*Task*
Please copy each line of the listing that includes the string "becomes".

*Input data*

(* ===== verification/Prelude.v ===== *)
(** * The Relay console, its playground and the wiki search: a verification library

    The program is the JavaScript of the repository: the management console
    (src/console/src) and its build (src/console/build.js), the playground of the
    web site, which runs the console in a frame over a control plane made in the
    browser (src/site/playground), the search dialog of the wiki
    (src/site/internal/sitewiki/search.js), and the sample application
    (src/examples/typescript).

    ** How the parts interact

    The console's page is drawn by templates from JSON answers.  A click on the
    page is read from the data attributes around the element it hits and becomes
    an event of the application object; its handler asks the API client, which
    makes an HTTP request.  In the playground the request is intercepted by
    relay-bridge.js, a control plane in memory over an in-browser database that
    playground.js fills by running a demo workflow.  The development follows this
    way round: templates, page reading, clicks, application object, client,
    control plane, answers, templates.

    ** Files

    Language and browser.
    - [Prelude]: notations, tactics, hint databases; strings, lists, options.
    - [Html]: templates and escaping; the class [Escaper] of the escaping
      functions, and [same_markup], the equivalence under which renderers are
      compared, with its [Proper] instances.
    - [HtmlScan]: the attributes of the elements of a page as the browser's
      tokenizer reads them ([elements]), and the relation [scans] by which a
      template is read piece by piece (tactics [read_page], [offered]).
    - [Json], [JsonSpec], [JsDate], [JsNumber], [JsDecimal], [JsInteger], [Uri],
      [Url]: JSON texts, instants, binary64 numbers and their decimal texts, URI
      components, addresses and query strings, each with its round trips.

    Console components (console/src/lib).
    - [WorkflowDag] (components/WorkflowDAG.js): module [Layout] computes where
      nodes, cards and edges go, module [Svg] writes them, module [Geometry] has
      the lemmas.
    - [ConsoleWidgets], [ConsoleDetail] (StatusPill.js, JsonViewer.js, the step
      drawer of app.js).
    - [ApiTypes], [ApiClient] (api/types.ts, api/client.ts): the types as
      predicates on JSON, the request of every method and what it makes of the
      answer ([Client.operation], [Client.answer]).

    The control plane (site/playground/relay-bridge.js).
    - [BridgeState]: its data as records, its seed, the helpers of its handlers.
    - [BridgeRoutes]: a definition per numbered route, and [fetch], which tries
      them in order.  [BridgePaths]: building and matching its paths.
    - [BridgeSpec]: the abstract machine ([op], [step]) and the refinement: every
      request is one of its steps; the invariants of the reachable states.
    - [ClientServe]: what the control plane is for its client: the reference
      service [serve], which knows operations and names but no paths, encodings
      or JSON texts.  [ClientSpec] proves that client and control plane together
      behave like it; [ClientTypes] that the answers have the declared types.

    The playground's page (site/playground/playground.js): [PlaygroundText] (its
    texts), [Playground] (scripts that run from one [await] to the next, the page
    that interleaves them), [PlaygroundSpec], [PlaygroundChrome] (frame, editor).

    The wiki's search: [WikiSearch] (matching, ranking, rendering), [WikiDialog]
    (the dialog as an event loop with its promises).

    The console's application (console/src/app.js).
    - [ConsoleView]: shell, sidebar, header, dialogs, cards, toasts.
    - [ConsoleState]: [DashboardApp]: its fields and storages, the calls that
      wait for an answer, timers, streams, routing, commands.  [ConsoleSpec]:
      the invariant of its states and what follows from it.
    - [ConsoleClicks]: the listeners of the page.
    - one file per group of screens: [Exposition] and [ConsoleMetrics] (the
      reader of the metrics text and the metrics screen), [ConsoleForms] (settings,
      autoscaling, the dialogs), [ConsoleAudit] (audit log), [ConsoleLists] and
      [ConsoleListsSpec] (workflows, queues, schedules, alert rules, keys, roles
      and members), [ConsoleFleet] (the overview), [ConsoleWorkflow] and
      [ConsolePages] (one workflow).  [ConsoleLinks] follows a link from a drawn
      row to the request of the screen it opens.
    - [ConsoleScreens]: the types of the answers, the screens that were not yet
      followed from their requests, and the switch over all twelve.
    - [ConsoleChrome]: the parts of the frame that are changed in place beside what
      [render] draws, and the toasts.

    The whole: [ConsoleSystem], one machine of user, console, client and control
    plane, in which the data of a screen is the text of its page and requests are
    answered, and calls go on, in any order.  [ConsoleOrder]: the invariant of all
    its interleavings, and the two that break it.

    Playground and console together: [PlaygroundBus] (the event source of the
    frame, the messages of the channel, the frame's address, which both write).

    Around the program: [BuildLinks] and [ConsoleBuild] (console/build.js: the links
    of a page and what replacing them does; the build as a program over a file
    system of finite maps), [SampleApp] (examples/typescript/src/index.ts).

    ** What the theorems show

    - Composition.  Every call of the client over the control plane does what
      the reference service does ([console_calls_served]); the control plane
      refines its abstract machine ([fetch_refines_step]), keeps its registry
      well formed and its audit identifiers distinct; a refused call changes
      nothing and tells why; answers have their declared types.
      What the user asks of the keys, roles and members is on the screen when the
      answers are in ([registry_command_is_shown]), and whatever else goes on at the
      same time, a page of the registry is not stale when nothing waits
      ([quiet_page_is_current]); and the waiting ends ([waiting_ends]).
    - Playground and console.  A run of the demo workflow ends up on the console's
      screen ([demo_run_is_shown]).
    - Pages.  Answers of the declared types never break a screen
      ([typed_answers_make_pages]).  The screens offer exactly the elements their
      data call for, read back from the drawn text by the tokenizer, and a press
      on one leads to the operation of its row ([pages_offer_their_rows],
      [fleet_page_offers], [workflow_page_offers]); a listed workflow opens
      ([listed_workflow_opens]); a step of the diagram shows itself in the drawer ([clicked_step_opens]);
      nothing the user typed becomes markup ([console_markup_independent]).
    - Data.  Rows of all applications, totals of the overview, the family of a
      workflow, the metrics the screen asks for and shows, the audit log page by
      page, unchanged forms that save what was there.
    - The application object.  Live refresh, commands only through their dialog,
      content that follows the route, a reload that keeps the session; what is
      changed in place is what would be drawn ([patched_frame_is_the_drawn_one]).
    - Build and sample.  The pages a build leaves resolve to its one generation of
      bundles; the recorder of steps always comes to an end.
    - Diagram, wiki search and demo run.  Boxes apart and inside the canvas,
      every step once; exactly the matching entries in order of their score; one
      run at a time, and every run ends.

    ** Choices of the model

    - The templates are the ones of the source, chunk by chunk: in them a back
      quote stands for the double quote of the source.
    - A character stands for a code unit below 256; texts of the source are in
      the code page Windows-1252.  Quantities the source keeps as integers far
      below 2^53 are [Z]; numbers that are typed, parsed or divided are binary64
      ([JsNumber]).
    - Parameters: the browser's locale, clock, random identifiers and conversion
      of local time; the network (an answer is any answer); the in-browser
      database (any partial function from statements to rows); esbuild, SHA-256
      and node --check of the build; the DBOS library of the sample.
    - Fuel: the readers of JSON and of highlighted text have as much fuel as the
      text has characters, and every round consumes one; the shortest decimal of
      a number has at most 17 digits and its magnitude at most 1100 binary
      digits; the hours of a setting are bounded by the round trip's own
      hypothesis; the walk through the audit log has one page per entry.
    - The recorder of the sample is a loop over the queries it makes; it is proved
      to stop within 53001 of them, at least one millisecond apart.

    ** Not modelled

    - The Go server and conductor, the database engines and the browser itself:
      other languages, or code the source only calls.
    - The bundles under src/internal/dashboard/dist and src/site/playground/assets:
      built from console/src, which is what is modelled.
    - Effects without a state the program reads back: focus, transitions of
      the toasts, the clipboard, the pan of the diagram by touch.

    ** Extent

    The implementation files are modelled whole but for the effects named above. *)

From Stdlib Require Import ZArith Lia Ascii String.
From stdpp Require Import base list strings gmap sorting.

Open Scope Z_scope.

(** ** Notations and automation of the development *)

Declare Scope js_scope.
Delimit Scope js_scope with js.

Create HintDb relay.
Create Rewrite HintDb relay_str.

*Exercise response*
    page is read from the data attributes around the element it hits and becomes
      nothing the user typed becomes markup ([console_markup_independent]).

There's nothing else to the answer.